Junior workers may also feel they’re less able to work flexibly if they’re the only one among their peers seen to be absent during a chunk of the day. Tensions can emerge if one person gets a choice over their hours and others don't, notes Hughes. Plus, young workers may feel that requests for flexibility could lead to negative perceptions of their commitment, if all their colleagues are working standard hours.
Workers may only feel empowered to work more flexibly once they have moved up a rung or two on the career ladder. As they accrue career capital, typically through a promotion, they gradually pass the threshold from being always available to having some autonomy over their hours, Chamorro-Premuzic says.
Asynchronous work shouldn’t be a perk that comes with status – Jessica Reeder
Where exactly that threshold lies will be different in each company – and how it’s communicated to workers will also vary. Chamorro-Premuzic adds much of it is down to an employer's perceived value of a worker and their career status. “If an employee is seen as top talent in a tight market, then employers are more likely to make concessions and be flexible.”
Why change isn’t easy
Reeder believes the idea that younger employees have to ‘earn’ flexible hours as a privilege is flawed. “Asynchronous work shouldn’t be a perk that comes with status,” she says. “Every employee should be empowered to work at their best right now.”
She believes that presenteeism pressures unfairly burden junior workers. “Rather than focusing on the quality of your work, making sure you’re seen to be working is stressful,” she says. “Junior employees might need more support, training and networking opportunities, but companies monitoring their employees [through presenteeism] shows a lack of trust that undermines their ability to work.”

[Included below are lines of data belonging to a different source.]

(* ===== verification/Log.v ===== *)
(** * The record log: db/log_format.h, db/log_writer.cpp, db/log_reader.cpp

    Records are cut into fragments that fit 32 KiB blocks, each with a
    checksum, a length and a type. The writer is a loop over fragments, the
    reader a state machine over physical records that survives damaged and
    truncated files. *)

From S2P Require Import Prelude Coding Logging Status Crc32c Env.

(** ** Format *)

Definition kZeroType : Z := 0.
Definition kFullType : Z := 1.
Definition kFirstType : Z := 2.
Definition kMiddleType : Z := 3.
Definition kLastType : Z := 4.
Definition kMaxRecordType : Z := kLastType.
Definition kBlockSize : Z := 32768.
Definition kHeaderSize : Z := 7.
Definition kEof : Z := kMaxRecordType + 1.
Definition kBadRecord : Z := kMaxRecordType + 2.

(** ** Writer *)

Section Writer.
Context {W : Type} (file : WritableFile W).

Record Writer := mkWriter { dest_ : W; block_offset_ : Z }.

Definition new_Writer (dest : W) : Writer := mkWriter dest 0.
Definition new_Writer_at (dest : W) (dest_length : Z) : Writer := mkWriter dest (dest_length mod kBlockSize).

(** [type_crc_[t]], computed by [InitTypeCrc] for every type. *)
Definition type_crc_ (t : Z) : Z := Value [z2b t].

Definition record_header (t : Z) (payload : bytes) : bytes :=
  let n := zlen payload in
  let crc := Mask (Extend (type_crc_ t) payload) in
  EncodeFixed32 crc ++ [z2b (Z.land n 0xff); z2b (Z.shiftr n 8); z2b t].

Definition EmitPhysicalRecord (t : Z) (payload : bytes) (w : Writer) : Status * Writer :=
  let '(s, d) := wf_Append file (record_header t payload) (dest_ w) in
  let '(s, d) :=
    if ok s then
      let '(s, d) := wf_Append file payload d in
      if ok s then wf_Flush file d else (s, d)
    else (s, d) in
  (s, mkWriter d (block_offset_ w + (kHeaderSize + zlen payload))).

(** One pass of the [do] loop: the result, the rest of the record. *)
Definition AddRecord_step (begin : bool) (data : bytes) (w : Writer) : Status * bytes * Writer :=
  let leftover := kBlockSize - block_offset_ w in
  let w :=
    if leftover <? kHeaderSize then
      mkWriter (if 0 <? leftover then (wf_Append file (replicate (Z.to_nat leftover) x00) (dest_ w)).2
                else dest_ w) 0
    else w in
  let avail := kBlockSize - block_offset_ w - kHeaderSize in
  let left := zlen data in
  let fragment_length := if left <? avail then left else avail in
  let is_end := left =? fragment_length in
  let type :=
    if begin && is_end then kFullType else if begin then kFirstType
    else if is_end then kLastType else kMiddleType in
  let '(s, w) := EmitPhysicalRecord type (take (Z.to_nat fragment_length) data) w in
  (s, drop (Z.to_nat fragment_length) data, w).

Fixpoint AddRecord_loop (fuel : nat) (begin : bool) (data : bytes) (w : Writer) : option (Status * Writer) :=
  match fuel with
  | O => None
  | S fuel =>
      let '(s, rest, w) := AddRecord_step begin data w in
      if ok s && (0 <? zlen rest) then AddRecord_loop fuel false rest w else Some (s, w)
  end.

(** At most every other pass emits an empty fragment. *)
Definition AddRecord (slice : bytes) (w : Writer) : option (Status * Writer) :=
  AddRecord_loop (2 * length slice + 2) true slice w.

End Writer.

Arguments Writer : clear implicits.

(** ** Reader *)

Section Reader.
Context {F : Type} (file : SequentialFile F).

Record Reader := mkReader {
  file_ : F;
  checksum_ : bool;
  buffer_ : bytes;
  eof_ : bool;
  last_record_offset_ : Z;
  end_of_buffer_offset_ : Z;
  initial_offset_ : Z;
  resyncing_ : bool;
  reports_ : list (Z * Status)       (** calls of [reporter_->Corruption] *)
}.

Definition new_Reader (f : F) (checksum : bool) (initial_offset : Z) : Reader :=
  mkReader f checksum [] false 0 0 initial_offset (0 <? initial_offset) [].

Definition set_buffer (b : bytes) (r : Reader) : Reader :=
  mkReader (file_ r) (checksum_ r) b (eof_ r) (last_record_offset_ r) (end_of_buffer_offset_ r)
    (initial_offset_ r) (resyncing_ r) (reports_ r).

Definition set_eof (r : Reader) : Reader :=
  mkReader (file_ r) (checksum_ r) (buffer_ r) true (last_record_offset_ r) (end_of_buffer_offset_ r)
    (initial_offset_ r) (resyncing_ r) (reports_ r).

Definition set_last_record (o : Z) (r : Reader) : Reader :=
  mkReader (file_ r) (checksum_ r) (buffer_ r) (eof_ r) o (end_of_buffer_offset_ r)
    (initial_offset_ r) (resyncing_ r) (reports_ r).

Definition set_resyncing (b : bool) (r : Reader) : Reader :=
  mkReader (file_ r) (checksum_ r) (buffer_ r) (eof_ r) (last_record_offset_ r) (end_of_buffer_offset_ r)
    (initial_offset_ r) b (reports_ r).

Definition ReportDrop (nbytes : Z) (reason : Status) (r : Reader) : Reader :=
  if initial_offset_ r <=? u64 (end_of_buffer_offset_ r - zlen (buffer_ r) - nbytes) then
    mkReader (file_ r) (checksum_ r) (buffer_ r) (eof_ r) (last_record_offset_ r) (end_of_buffer_offset_ r)
      (initial_offset_ r) (resyncing_ r) (reports_ r ++ [(nbytes, reason)])
  else r.
(* ===== verification/Version.v ===== *)
(** * Versions: db/version_set.cpp, the file searches and the read path

    A [Version] is the set of table files of one moment, by level. This file
    models the searches over the files of a level, [Version::Get] and its
    statistics, the choice of a level for a flushed memtable and the set of
    files that overlap a range.

    Files are [FileMetaData] values; where the source mutates a file through
    a shared pointer ([UpdateStats]) the file is found again in the version by
    its level and number. *)

From S2P Require Import Prelude Coding Logging Status Comparator Dbformat MemTable VersionEdit.

Record Version := mkVersion {
  files_ : list (list FileMetaData);
  file_to_compact_ : option FileMetaData;
  file_to_compact_level_ : Z;
  compaction_score_ : Z * Z;            (** numerator and denominator *)
  compaction_level_ : Z
}.

Definition new_Version : Version := mkVersion (replicate kNumLevels []) None (-1) (-1, 1) (-1).

Definition level_files (v : Version) (level : nat) : list FileMetaData := default [] (files_ v !! level).

(** ** Sizes *)

Definition TargetFileSize (max_file_size : Z) : Z := max_file_size.
Definition MaxGrandParentOverlapBytes (max_file_size : Z) : Z := 10 * TargetFileSize max_file_size.
Definition ExpandedCompactionByteSizeLimit (max_file_size : Z) : Z := 25 * TargetFileSize max_file_size.
Definition MaxFileSizeForLevel (max_file_size : Z) (level : nat) : Z := TargetFileSize max_file_size.

(** The doubles of the source are exact here: every value is an integer
    below [2^53]. *)
Fixpoint MaxBytesForLevel (level : nat) : Z :=
  match level with
  | S (S _ as l) => MaxBytesForLevel l * 10
  | _ => 10 * 1048576
  end.

Definition TotalFileSize (files : list FileMetaData) : Z :=
  fold_left (fun sum f => sum + file_size f) files 0.

Module Saver.

Inductive SaverState := kNotFound | kFound | kDeleted | kCorrupt.

End Saver.

Section Files.
Context (ucmp : Comparator).

Abbreviation icmp := (InternalKey_Compare ucmp).

Definition smallest_user (f : FileMetaData) : bytes := ExtractUserKey (smallest f).
Definition largest_user (f : FileMetaData) : bytes := ExtractUserKey (largest f).

(** ** Binary search for a file *)

Fixpoint FindFile_loop (fuel : nat) (files : list FileMetaData) (key : bytes) (left right : Z) : option Z :=
  match fuel with
  | O => None
  | S fuel =>
      if left <? right then
        let mid := u32 (left + right) / 2 in
        f ← files !! Z.to_nat mid;
        if is_lt (icmp (largest f) key)
        then FindFile_loop fuel files key (u32 (mid + 1)) right
        else FindFile_loop fuel files key left mid
      else Some right
  end.

Definition FindFile (files : list FileMetaData) (key : bytes) : option Z :=
  FindFile_loop (S (length files)) files key 0 (u32 (zlen files)).

(** ** Overlap with a range of user keys; [None] is a [NULL] bound *)

Definition AfterFile (user_key : option bytes) (f : FileMetaData) : bool :=
  match user_key with
  | Some k => is_gt (Compare ucmp k (largest_user f))
  | None => false
  end.

Definition BeforeFile (user_key : option bytes) (f : FileMetaData) : bool :=
  match user_key with
  | Some k => is_lt (Compare ucmp k (smallest_user f))
  | None => false
  end.

Definition SomeFileOverlapsRange (disjoint_sorted_files : bool) (files : list FileMetaData)
    (smallest_user_key largest_user_key : option bytes) : option bool :=
  if negb disjoint_sorted_files then
    Some (existsb (fun f => negb (AfterFile smallest_user_key f || BeforeFile largest_user_key f)) files)
  else
    index ← match smallest_user_key with
            | Some k => FindFile files (InternalKey k kMaxSequenceNumber kValueTypeForSeek)
            | None => Some 0
            end;
    if zlen files <=? index then Some false
    else f ← files !! Z.to_nat index; Some (negb (BeforeFile largest_user_key f)).

Definition OverlapInLevel (v : Version) (level : nat) (small large : option bytes) : option bool :=
  SomeFileOverlapsRange (0 <? level)%nat (level_files v level) small large.

(** ** Files of a level that overlap a range

    [below] and [above] are the source's [begin != NULL && Compare(x, begin) < 0]
    and [end != NULL && Compare(x, end) > 0]. *)

Definition below (b : option bytes) (x : bytes) : bool :=
  match b with Some b => is_lt (Compare ucmp x b) | None => false end.
Definition above (e : option bytes) (x : bytes) : bool :=
  match e with Some e => is_gt (Compare ucmp x e) | None => false end.

(** The loop of [GetOverlappingInputs].

    [todo] are the files from index [i] on; a restart sets it back to the
    whole level. *)

Fixpoint GetOverlappingInputs_loop (fuel level : nat) (files todo : list FileMetaData)
    (user_begin user_end : option bytes) (inputs : list FileMetaData) : option (list FileMetaData) :=
  match fuel, todo with
  | O, _ => None
  | S _, [] => Some inputs
  | S fuel, f :: todo =>
      if below user_begin (largest_user f) then
        GetOverlappingInputs_loop fuel level files todo user_begin user_end inputs
      else if above user_end (smallest_user f) then
        GetOverlappingInputs_loop fuel level files todo user_begin user_end inputs
      else if (level =? 0)%nat then
        if below user_begin (smallest_user f) then
          GetOverlappingInputs_loop fuel level files files (Some (smallest_user f)) user_end []
        else if above user_end (largest_user f) then
          GetOverlappingInputs_loop fuel level files files user_begin (Some (largest_user f)) []
        else GetOverlappingInputs_loop fuel level files todo user_begin user_end (inputs ++ [f])
      else GetOverlappingInputs_loop fuel level files todo user_begin user_end (inputs ++ [f])
  end.

Definition overlap_fuel (n : nat) : nat := (S n * S (n + n))%nat.

Definition GetOverlappingInputs (v : Version) (level : nat) (begin end_ : option bytes)
    : option (list FileMetaData) :=
  let files := level_files v level in
  GetOverlappingInputs_loop (overlap_fuel (length files)) level files files
    (ExtractUserKey <$> begin) (ExtractUserKey <$> end_) [].

(** ** The level a flushed memtable goes to *)

Fixpoint PickLevel_loop (n : nat) (max_file_size : Z) (v : Version) (level : nat)
    (small large : bytes) : option nat :=
  match n with
  | O => Some level
  | S n =>
      o ← OverlapInLevel v (level + 1) (Some small) (Some large);
      if (o : bool) then Some level
      else if (level + 2 <? kNumLevels)%nat then
        overlaps ← GetOverlappingInputs v (level + 2)
          (Some (InternalKey small kMaxSequenceNumber kValueTypeForSeek)) (Some (InternalKey large 0 kTypeDeletion));
        if MaxGrandParentOverlapBytes max_file_size <? TotalFileSize overlaps then Some level
        else PickLevel_loop n max_file_size v (level + 1) small large
      else PickLevel_loop n max_file_size v (level + 1) small large
  end.

Definition PickLevelForMemTableOutput (max_file_size : Z) (v : Version) (small large : bytes) : option nat :=
  o ← OverlapInLevel v 0 (Some small) (Some large);
  if (o : bool) then Some 0%nat
  else PickLevel_loop kMaxMemCompactLevel max_file_size v 0 small large.

(** ** Reading a key *)

(** The callback of the table lookup: the saver's state and its value. *)
Definition SaveValue (user : bytes) (s : Saver.SaverState * bytes) (ikey v : bytes) : Saver.SaverState * bytes :=
  match ParseInternalKey ikey with
  | None => (Saver.kCorrupt, s.2)
  | Some parsed_key =>
      if is_eq (Compare ucmp (user_key parsed_key) user) then
        if decide (type parsed_key = kTypeValue) then (Saver.kFound, v) else (Saver.kDeleted, s.2)
      else s
  end.

(** [std::sort] with [NewestFirst]. *)
Definition NewestFirst (a b : FileMetaData) : bool := number b <? number a.

Fixpoint insert_newest (f : FileMetaData) (l : list FileMetaData) : list FileMetaData :=
  match l with
  | [] => [f]
  | g :: l' => if NewestFirst f g then f :: l else g :: insert_newest f l'
  end.

Definition sort_newest (l : list FileMetaData) : list FileMetaData := foldr insert_newest [] l.

(** The level-0 files whose range holds the key, newest first. *)
Definition level0_files (v : Version) (user : bytes) : list FileMetaData :=
  sort_newest (List.filter (fun f => negb (is_lt (Compare ucmp user (smallest_user f))) &&
                                     negb (is_gt (Compare ucmp user (largest_user f)))) (level_files v 0)).

(** The file of a deeper level that can hold the key, if there is one. *)
Definition level_file (v : Version) (level : nat) (user ikey : bytes) : option (list FileMetaData) :=
  index ← FindFile (level_files v level) ikey;
  if zlen (level_files v level) <=? index then Some []
  else
    f ← level_files v level !! Z.to_nat index;
    if is_lt (Compare ucmp user (smallest_user f)) then Some [] else Some [f].

Definition files_to_search (v : Version) (level : nat) (user ikey : bytes) : option (list FileMetaData) :=
  if (level =? 0)%nat then Some (level0_files v user) else level_file v level user ikey.

(** [ForEachOverlapping] visits the files to search level by level until the
    callback returns false. *)
Fixpoint visit {S : Type} (func : S -> nat -> FileMetaData -> bool * S) (level : nat)
    (fs : list FileMetaData) (s : S) : bool * S :=
  match fs with
  | [] => (true, s)
  | f :: fs => match func s level f with
               | (true, s') => visit func level fs s'
               | (false, s') => (false, s')
               end
  end.
(* ===== verification/Recovery.v ===== *)
(** * Recovery from the MANIFEST

    [VersionSet::LogAndApply] and [VersionSet::Recover] together: after any
    number of logged edits, and whatever part of the last records a crash
    loses, recovery rebuilds the files of one of the logged versions. *)

From S2P Require Import Prelude Coding Logging Status Comparator Dbformat Env Filename MemTable VersionEdit Log Version VersionSet.

(** ** Reading the edits back *)

Section Replay.
Context (ucmp : Comparator) `{!TotalCmp (Compare ucmp)}.

Definition encode (e : VersionEdit) : bytes := EncodeTo e [].

(** An edit that recovery accepts. *)
Definition loggable (e : VersionEdit) : Prop :=
  edit_ok e /\ (has_comparator_ e = true -> comparator_ e = cmp_Name ucmp).

Definition replay (es : list VersionEdit) (b : Builder) : Builder :=
  fold_left (fun b e => Apply ucmp (decoded new_VersionEdit e) b) es b.

Definition recover_all (es : list VersionEdit) (r : RecState) : RecState :=
  fold_left (fun r e => recover_edit ucmp (decoded new_VersionEdit e) Status_OK r) es r.

Lemma recover_edit_ok e r : loggable e ->
  recover_edit ucmp (decoded new_VersionEdit e) Status_OK r =
  mkRec Status_OK (Apply ucmp (decoded new_VersionEdit e) (r_builder r))
    (seen (has_log_number_ e) (log_number_ e) (r_log_number r))
    (seen (has_prev_log_number_ e) (prev_log_number_ e) (r_prev_log_number r))
    (seen (has_next_file_number_ e) (next_file_number_ e) (r_next_file r))
    (seen (has_last_sequence_ e) (last_sequence_ e) (r_last_sequence r)).
Proof.
  intros [_ Hc]. unfold recover_edit. cbn [ok Status_OK has_comparator_ comparator_ decoded andb].
  destruct (has_comparator_ e); [|done]. rewrite Hc by done. by rewrite bool_decide_eq_true_2.
Qed.

Lemma recover_all_spec es : forall r, Forall loggable es -> r_status r = Status_OK ->
  r_status (recover_all es r) = Status_OK /\ r_builder (recover_all es r) = replay es (r_builder r).
Proof.
  induction es as [|e es IH]; intros r Hes Hr; [done|]. inversion Hes as [|? ? He Hes']; subst.
  unfold recover_all, replay. cbn [fold_left]. rewrite recover_edit_ok by done. by apply IH.
Qed.
(** *** Setting the data iterator *)

Lemma SetData_eq (t t0 : T) ld d iter : data_state t0 ld d -> tl_data t = tl_data t0 ->
  SetDataIterator data iter t = (w ← wrapper_Set data iter (tl_data t); mret (tl_set_data w t)).
Proof.
  intros Hd Ht. unfold SetDataIterator.
  assert (E : match wrapper_status data (tl_data t) with Some s => SaveError s t | None => t end = t); [|by rewrite E].
  rewrite Ht. destruct d as [[a q]|].
  - destruct Hd as (es & Hes & Hw & _). pose proof (Hdata a es Hes) as Hsp. rewrite (wraps_status data ginv (tl_data t0) ld q Hw).
    unfold SaveError. cbn [ok Status_OK negb]. by rewrite andb_false_r.
  - destruct Hd as [[Hn _] _]. unfold wrapper_status. by rewrite Hn.
Qed.

Lemma data_delete t ld d : data_state t ld d -> triple ginv kd ld (wrapper_delete data (tl_data t)) (fun _ l' => l' = []).
Proof.
  intros Hd. destruct d as [[a q]|].
  - destruct Hd as (es & Hes & Hw & _). pose proof (Hdata a es Hes) as Hsp. by apply (wraps_delete data ginv _ _ q).
  - destruct Hd as [Hu ->]. apply (triple_mono ginv 0 _ _ _ (fun _ l' => l' = [])); [by apply (unset_delete data ginv)|lia|done].
Qed.

Lemma SetData_null t L pi d : state t L pi d ->
  triple ginv kd L (SetDataIterator data None t) (fun t' L' => state t' L' pi None).
Proof.
  intros (Hst & Hx & li & ld & la & HL & Hi & Ha & Hd). rewrite (SetData_eq t t ld d _ Hd eq_refl).
  apply (triple_seq _ kd kd 0 _ _ _ (fun w L' => exists l1, L' = l1 ++ (li ++ la) /\ unset w /\ l1 = [])); [| |lia].
  - eapply (triple_frame_perm ginv); [apply (wrapper_Set_null data ginv); by eapply data_delete|]. rewrite HL. by rewrite Permutation_app_swap_app.
  - intros w L' (l1 & -> & Hu & ->). apply (triple_ret ginv). split; [done|]. split; [done|]. exists li, [], la. done.
Qed.
Lemma FindSmallest_spec (P : bytes -> Prop) ps ws L q : children 0 ess ps ws L ->
  (forall a b, P a -> cmp a b <> Gt -> P b) -> (forall i es, ess !! i = Some es -> at_first P es (ps i)) ->
  at_first P merged q -> merging_at (mkMerging ws (FindSmallest comparator ws) kForward) L q.
Proof.
  intros Hc Hup Hps Hq. exists ps. split; [done|]. cbn [mg_current mg_direction]. unfold FindSmallest.
  pose proof (pick_child _ (imap pair ws) ps ws L Hc (fun _ => iff_refl _) smaller_irrefl smaller_trans) as Hpick.
  destruct (fst <$> _) as [c|].
  - destruct Hpick as (es & i & e & Hess & Hi & He & Hbest).
    assert (Hmin : forall x, x ∈ merged -> P x.1 -> cmp e.1 x.1 <> Gt).
    { intros x Hx HPx. apply merged_elem in Hx as (j & es' & Hj & Hx). pose proof (Hps j es' Hj) as Hpj.
      apply list_elem_of_lookup in Hx as [m Hm]. destruct (ps j) as [h|] eqn:Eh; [|by destruct (Hpj m x Hm)].
      destruct Hpj as (f & Hf & _ & Hn). pose proof (Hbest j es' h f Hj Eh Hf) as Hb. apply (cmp_le_trans cmp _ f.1).
      - apply (cmp_not_gt_le cmp). by destruct (cmp f.1 e.1).
      - destruct (Nat.lt_trichotomy h m) as [H|[->|H]]; [|replace x with f by congruence; by rewrite (cmp_refl cmp)|by destruct (Hn m x H Hm)].
        by rewrite (sorted_keys_lookup cmp es' h m f x (Hes j es' Hj) Hf Hm H). }
    assert (Hem : e ∈ merged) by (apply merged_elem; exists c, es; split; [done|]; by eapply list_elem_of_lookup_2).
    pose proof Hem as [n Hn]%list_elem_of_lookup.
    assert (Hfirst : at_first P merged (Some n)).
    { pose proof (Hps c es Hess) as Hpe. rewrite Hi in Hpe. destruct Hpe as (e' & He' & HPe & _). assert (e' = e) as -> by congruence.
      exists e. split; [done|]. split; [done|]. intros j f Hj Hf HPf. apply (Hmin f); [by eapply list_elem_of_lookup_2|done|].
      apply (cmp_gt_lt cmp). by apply (sorted_keys_lookup cmp merged j n). }
    rewrite (at_first_unique _ _ _ _ Hq Hfirst). exists e, c, es. split; [done|]. split; [done|]. split; [done|].
    split; [by eapply list_elem_of_lookup_2|]. intros j es' Hj. apply (at_first_ext P); [|by apply Hps]. intros x Hx.
    rewrite <- (cmp_not_gt_le cmp). destruct Hfirst as (e' & He' & HPe & _). assert (e' = e) as -> by congruence.
    split; [|by apply Hup]. apply Hmin. apply merged_elem. by exists j, es'.
  - destruct q as [n|]; [exfalso|done]. destruct Hq as (e & He & HP & _). apply list_elem_of_lookup_2 in He.
    apply merged_elem in He as (c & es & Hess & Hin). pose proof (Hps c es Hess) as Hpe. rewrite (Hpick c es Hess) in Hpe.
    apply list_elem_of_lookup in Hin as [i Hi]. by destruct (Hpe i e Hi).
Qed.
Definition l_chunks (l : Layout) : list bytes := zip_with chunk (l_shared l) (l_es l).
Definition l_offset (l : Layout) (i : nat) : Z := zlen (concat (take i (l_chunks l))).
Definition l_restarts (l : Layout) : list Z := map (l_offset l) (l_rs l).
Definition l_data (l : Layout) : bytes :=
  concat (l_chunks l) ++ concat (map EncodeFixed32 (l_restarts l)) ++ EncodeFixed32 (zlen (l_rs l)).

Definition small_entry (e : bytes * bytes) : Prop := zlen e.1 + zlen e.2 < 2 ^ 32.

(** The key in front of entry [i]. *)
Definition prev_key (es : entries) (i : nat) : bytes :=
  match i with O => [] | S j => default [] (fst <$> es !! j) end.

Record layout_wf (l : Layout) : Prop := {
  lo_length : length (l_shared l) = length (l_es l);
  lo_shared : forall i s e, l_shared l !! i = Some s -> l_es l !! i = Some e ->
    (s <= length (prev_key (l_es l) i))%nat /\ (s <= length e.1)%nat /\ take s (prev_key (l_es l) i) = take s e.1;
  lo_first : head (l_rs l) = Some 0%nat;
  lo_rs : forall j r, l_rs l !! j = Some r -> (r <= length (l_es l))%nat /\
    (l_es l <> [] -> l_shared l !! r = Some 0%nat);
  lo_empty : l_es l = [] -> l_rs l = [0%nat];
  lo_small : Forall small_entry (l_es l)
}.

Lemma fits_Z z w : 0 <= z -> z < 2 ^ w -> fits w z.
Proof. by split. Qed.

(** The fast path of [DecodeEntry] reads what the general one reads. *)
Definition decode_three (p : bytes) : option (Z * Z * Z * bytes) :=
  a ← GetVarint32Ptr p; b ← GetVarint32Ptr a.2; c ← GetVarint32Ptr b.2; Some (a.1, b.1, c.1, c.2).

However, narrowing the divide between the flexibility afforded to more senior workers compared to their junior colleagues isn’t simple. In some cases, presenteeism isn’t necessarily being thrust upon junior employees. Rather, workers can perpetuate presenteeism to reach career goals. “There can be a reputational-building aspect to presenteeism: a young worker feeling they have something to prove and make themselves more available to take on more tasks,” says Hughes.
Plus, the difference between senior and junior roles typically feeds into the flexibility. Hughes believes that more experienced employees will always be more likely to dictate their timetables than relative career newcomers. “Managers have greater decision-making power irrespective of their hours. They’re more established, have already earned their reputation and need less supervision and monitoring.”
Presenteeism is therefore a systemic issue, entrenched in working hierarchies, and amplified in hybrid and remote-work patterns. Without quality-based measures in place, the default way of tracking employee output is by measuring the time they spend at work. And the nature of the career ladder means there is always likely to be greater scrutiny of younger workers.
Yet even if narrowing the ‘flexibility divide’ between workers of different ranks feels like a tall order, Hughes believes employers can start to tackle presenteeism among junior workers by setting clear expectations around working hours. “It may be that lower-level employees have less control over their schedules,” she says, “but being transparent around boundaries and how work outcomes are measured can help reduce the pressure of always showing availability.”